I was exhausted all the time. I didn’t enjoy doing anything; in fact, I didn’t feel much of anything aside from exhaustion. Keep in mind I was exercising regularly, eating right, and taking better care of myself than I ever had been prior to a depressive episode before. I really thought I was going to keep myself okay through self care alone. Consequently, it took a while to admit that I needed outside help again.
I finally went to the health center for counseling in January, after a rough Christmas break of hidden panic attacks, secret meltdowns, and suicidal thoughts. After resisting medication for several weeks and continuing to feel worse and worse, I finally caved and was put back on the medication that had helped the year before.
Only this time, it didn’t seem to be helping as much. The nurse practitioner overseeing my meds upped the dosage. As I waited for the increased dosage to help, I started experiencing intense anxiety, disassociation, nausea, and periods where I couldn’t fall asleep, which took away one of my few remaining escapes. When I did fall asleep, I had weird, suicidal dreams that started bleeding over into my waking life.
One Wednesday in April, I reached the breaking point and told the counselor I wanted to die and couldn’t keep myself safe anymore. At that point I hadn’t slept or eaten anything other than Gatorade and crackers in several days, and had visited the health center several times for these symptoms only to be told it was “just stress” and “normal for a senior college student” so I should “try to relax.” Fortunately, the counselor took me seriously and called a hospital, where I was admitted to the psychiatric wing.
There, the psychiatrist switched me to a different medication, nurses monitored my symptoms until the first medication had cleared out of my system, and the social worker coordinated with the health center at the college to develop a plan for if and when I could return to classes.
Turns out that sometimes when people stop a medication cold turkey, the medication has the potential to cause severe side effects when they try to take it again. Not every time, and not enough that people are usually aware of it, but it happened to me.
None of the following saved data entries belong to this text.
(** The checks made before the store is locked. *)
Definition validate_patch (body : Value) : result (list (string * Value)) ApiError :=
  let? fields := ok_or (as_object body)
                   (BadRequest "conversation patch body must be an object") in
  match find (λ key, negb (bool_decide (key ∈ patch_fields))) fields.*1 with
  | Some key => Err (BadRequest ("unsupported conversation patch field " +:+ key))
  | None =>
    match fields with
    | [] => Err (BadRequest "conversation patch body must include at least one supported field")
    | _ => Ok fields
    end
  end.

(** One field: the conversation as the assignments made so far leave it, and
    the error that stops the patch, if any. *)
Definition patch_bool (fields : list (string * Value)) (key : string)
    (set : bool → Conversation → Conversation) (c : Conversation)
  : Conversation * option ApiError :=
  match obj_get key fields with
  | None => (c, None)
  | Some value =>
    match as_bool value with
    | Some x => (set x c, None)
    | None => (c, Some (BadRequest (key +:+ " must be a boolean")))
    end
  end.

Definition patch_control_mode (fields : list (string * Value)) (c : Conversation)
  : Conversation * option ApiError :=
  match obj_get "control_mode" fields with
  | None => (c, None)
  | Some value =>
    match as_str value with
    | None => (c, Some (BadRequest "control_mode must be a string"))
    | Some control_mode =>
      if is_blank control_mode then (c, Some (BadRequest "control_mode must not be empty"))
      else (c <| conv_control_mode := control_mode |>, None)
    end
  end.

(** The assignments in order; the first error stops them. *)
Definition and_then (r : Conversation * option ApiError)
    (k : Conversation → Conversation * option ApiError) : Conversation * option ApiError :=
  match r with
  | (c, None) => k c
  | (c, Some e) => (c, Some e)
  end.

Definition apply_patch (fields : list (string * Value)) (c : Conversation)
  : Conversation * option ApiError :=
  let r := patch_bool fields "is_archived" (λ x c, c <| conv_is_archived := x |>) c in
  let r := and_then r (patch_bool fields "is_muted" (λ x c, c <| conv_is_muted := x |>)) in
  let r := and_then r (patch_bool fields "is_pinned" (λ x c, c <| conv_is_pinned := x |>)) in
  and_then r (patch_control_mode fields).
All of which could have been avoided if I hadn’t been ashamed of the medication that I needed, if the authority figures in my life promoted a positive, supportive outlook on mental health.
With a lot of support from family and my true friends (the ones who stuck by me), I did return to college that spring, I finished my work, and I graduated with honors despite believing my life was over a month before. Life has been good since then. I have a job in my field, I love my work, and I am taking medication regularly. I’m not ashamed of it—getting the right medication can be life-saving. Because shame and stigma impacted me so greatly in college, I’ve been sharing my story in hopes of raising awareness and encouraging others.